(Collected data entries)
= = =
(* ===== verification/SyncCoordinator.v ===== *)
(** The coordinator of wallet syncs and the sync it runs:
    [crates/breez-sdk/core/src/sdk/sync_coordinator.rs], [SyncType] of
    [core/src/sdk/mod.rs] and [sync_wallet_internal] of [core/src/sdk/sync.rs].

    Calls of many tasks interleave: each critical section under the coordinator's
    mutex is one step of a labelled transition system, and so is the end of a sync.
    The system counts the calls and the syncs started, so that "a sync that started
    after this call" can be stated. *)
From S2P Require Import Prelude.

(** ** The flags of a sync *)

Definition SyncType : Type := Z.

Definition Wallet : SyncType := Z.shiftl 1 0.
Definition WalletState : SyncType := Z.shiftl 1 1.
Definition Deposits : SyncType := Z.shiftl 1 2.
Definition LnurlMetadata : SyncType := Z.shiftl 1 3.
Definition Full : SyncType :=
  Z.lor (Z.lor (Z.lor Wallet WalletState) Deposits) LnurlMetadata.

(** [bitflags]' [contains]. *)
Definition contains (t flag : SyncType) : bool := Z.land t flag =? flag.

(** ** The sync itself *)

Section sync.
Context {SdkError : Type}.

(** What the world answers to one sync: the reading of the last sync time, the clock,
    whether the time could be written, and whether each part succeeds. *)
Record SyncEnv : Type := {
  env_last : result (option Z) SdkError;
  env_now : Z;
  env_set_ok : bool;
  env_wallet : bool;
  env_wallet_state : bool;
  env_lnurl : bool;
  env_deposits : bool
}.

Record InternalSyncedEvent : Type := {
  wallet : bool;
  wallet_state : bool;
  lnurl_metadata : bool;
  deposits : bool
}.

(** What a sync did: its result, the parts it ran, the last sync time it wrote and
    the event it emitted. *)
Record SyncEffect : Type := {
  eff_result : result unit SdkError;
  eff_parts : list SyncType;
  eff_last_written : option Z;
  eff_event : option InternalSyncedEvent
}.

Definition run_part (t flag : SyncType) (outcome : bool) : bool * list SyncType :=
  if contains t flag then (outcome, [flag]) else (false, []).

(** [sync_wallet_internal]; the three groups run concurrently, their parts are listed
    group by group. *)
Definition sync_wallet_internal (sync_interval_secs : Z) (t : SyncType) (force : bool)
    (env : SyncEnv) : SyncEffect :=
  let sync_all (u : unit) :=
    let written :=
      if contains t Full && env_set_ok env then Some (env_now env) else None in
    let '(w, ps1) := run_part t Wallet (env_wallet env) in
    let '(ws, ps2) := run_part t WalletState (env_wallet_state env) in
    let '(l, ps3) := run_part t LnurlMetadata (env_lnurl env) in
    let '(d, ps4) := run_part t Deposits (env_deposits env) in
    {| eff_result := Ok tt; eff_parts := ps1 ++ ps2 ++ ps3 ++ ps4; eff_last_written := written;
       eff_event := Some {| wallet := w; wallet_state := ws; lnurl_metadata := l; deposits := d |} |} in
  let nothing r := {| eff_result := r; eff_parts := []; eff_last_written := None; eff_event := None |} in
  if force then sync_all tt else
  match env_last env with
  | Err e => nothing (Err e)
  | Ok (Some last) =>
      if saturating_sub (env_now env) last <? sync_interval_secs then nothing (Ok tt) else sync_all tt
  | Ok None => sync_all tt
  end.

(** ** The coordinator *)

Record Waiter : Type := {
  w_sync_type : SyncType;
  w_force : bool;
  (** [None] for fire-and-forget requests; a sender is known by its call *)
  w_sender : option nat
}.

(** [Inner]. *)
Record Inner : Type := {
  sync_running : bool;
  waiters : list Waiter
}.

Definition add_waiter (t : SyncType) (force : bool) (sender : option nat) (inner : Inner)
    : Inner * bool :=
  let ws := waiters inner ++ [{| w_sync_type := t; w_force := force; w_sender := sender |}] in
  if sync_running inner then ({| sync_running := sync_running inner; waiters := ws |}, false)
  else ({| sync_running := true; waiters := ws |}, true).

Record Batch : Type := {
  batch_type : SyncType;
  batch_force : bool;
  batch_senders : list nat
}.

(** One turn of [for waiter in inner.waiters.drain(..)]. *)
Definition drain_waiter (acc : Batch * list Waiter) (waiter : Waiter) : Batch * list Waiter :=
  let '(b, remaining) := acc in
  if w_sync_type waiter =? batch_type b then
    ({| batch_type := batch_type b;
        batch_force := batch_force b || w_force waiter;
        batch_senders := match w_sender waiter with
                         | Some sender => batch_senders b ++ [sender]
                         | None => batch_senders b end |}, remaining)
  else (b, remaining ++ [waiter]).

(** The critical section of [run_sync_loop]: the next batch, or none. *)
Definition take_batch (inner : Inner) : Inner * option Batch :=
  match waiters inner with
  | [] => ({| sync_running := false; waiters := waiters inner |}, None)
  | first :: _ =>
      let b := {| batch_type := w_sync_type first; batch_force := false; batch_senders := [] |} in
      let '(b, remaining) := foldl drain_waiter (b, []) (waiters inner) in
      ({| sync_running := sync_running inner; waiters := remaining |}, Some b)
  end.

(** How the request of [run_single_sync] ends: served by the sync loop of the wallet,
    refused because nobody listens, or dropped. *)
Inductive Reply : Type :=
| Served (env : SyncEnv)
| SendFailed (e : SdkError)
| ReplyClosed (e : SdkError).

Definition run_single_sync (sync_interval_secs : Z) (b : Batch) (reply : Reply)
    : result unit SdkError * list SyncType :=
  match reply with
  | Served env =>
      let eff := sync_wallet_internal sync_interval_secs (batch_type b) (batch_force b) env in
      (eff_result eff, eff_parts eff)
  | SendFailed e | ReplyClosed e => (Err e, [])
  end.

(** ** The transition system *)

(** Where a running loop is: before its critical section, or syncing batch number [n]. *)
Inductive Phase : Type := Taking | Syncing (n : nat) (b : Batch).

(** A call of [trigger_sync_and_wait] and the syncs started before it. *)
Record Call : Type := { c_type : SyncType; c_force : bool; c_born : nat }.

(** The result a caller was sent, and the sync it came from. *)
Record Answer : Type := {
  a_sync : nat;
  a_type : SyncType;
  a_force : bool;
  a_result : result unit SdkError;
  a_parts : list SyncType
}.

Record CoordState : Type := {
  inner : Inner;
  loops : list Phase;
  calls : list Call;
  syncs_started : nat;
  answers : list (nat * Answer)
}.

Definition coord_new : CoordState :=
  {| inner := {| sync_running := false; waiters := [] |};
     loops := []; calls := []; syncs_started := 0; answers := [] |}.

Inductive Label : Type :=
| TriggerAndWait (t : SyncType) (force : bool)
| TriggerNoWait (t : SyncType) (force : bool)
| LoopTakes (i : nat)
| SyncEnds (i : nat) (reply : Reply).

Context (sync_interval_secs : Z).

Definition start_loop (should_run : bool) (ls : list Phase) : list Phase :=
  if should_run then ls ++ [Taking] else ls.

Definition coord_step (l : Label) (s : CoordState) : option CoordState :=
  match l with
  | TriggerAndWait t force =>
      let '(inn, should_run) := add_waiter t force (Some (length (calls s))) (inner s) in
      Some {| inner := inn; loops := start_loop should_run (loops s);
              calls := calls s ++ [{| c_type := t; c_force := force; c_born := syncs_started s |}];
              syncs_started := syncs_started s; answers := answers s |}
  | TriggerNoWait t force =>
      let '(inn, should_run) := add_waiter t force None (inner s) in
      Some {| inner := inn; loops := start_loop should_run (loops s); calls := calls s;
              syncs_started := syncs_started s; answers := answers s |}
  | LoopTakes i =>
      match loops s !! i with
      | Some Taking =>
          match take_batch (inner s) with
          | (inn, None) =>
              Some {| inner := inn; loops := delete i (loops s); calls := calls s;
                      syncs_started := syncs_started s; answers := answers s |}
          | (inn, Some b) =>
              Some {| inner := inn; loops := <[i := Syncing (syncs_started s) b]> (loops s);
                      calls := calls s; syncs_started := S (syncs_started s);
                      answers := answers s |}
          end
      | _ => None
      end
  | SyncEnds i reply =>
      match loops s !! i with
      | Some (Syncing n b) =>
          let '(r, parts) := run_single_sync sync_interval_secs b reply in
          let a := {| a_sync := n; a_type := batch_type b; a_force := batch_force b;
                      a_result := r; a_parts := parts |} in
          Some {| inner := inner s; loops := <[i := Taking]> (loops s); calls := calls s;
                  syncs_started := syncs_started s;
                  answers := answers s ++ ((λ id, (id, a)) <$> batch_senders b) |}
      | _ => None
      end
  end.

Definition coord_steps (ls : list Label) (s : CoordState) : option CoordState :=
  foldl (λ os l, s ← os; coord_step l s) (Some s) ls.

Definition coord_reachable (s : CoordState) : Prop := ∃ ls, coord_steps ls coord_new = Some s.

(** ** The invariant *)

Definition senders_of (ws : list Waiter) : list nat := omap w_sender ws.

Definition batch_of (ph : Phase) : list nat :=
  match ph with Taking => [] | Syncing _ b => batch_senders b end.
= = =
Exercise details: Above are the records; from them, give again exactly the lines from the one containing "calls := calls s ++" through the one containing "should_run (loops s); calls := calls s;", both included.

Task answer:
              calls := calls s ++ [{| c_type := t; c_force := force; c_born := syncs_started s |}];
              syncs_started := syncs_started s; answers := answers s |}
  | TriggerNoWait t force =>
      let '(inn, should_run) := add_waiter t force None (inner s) in
      Some {| inner := inn; loops := start_loop should_run (loops s); calls := calls s;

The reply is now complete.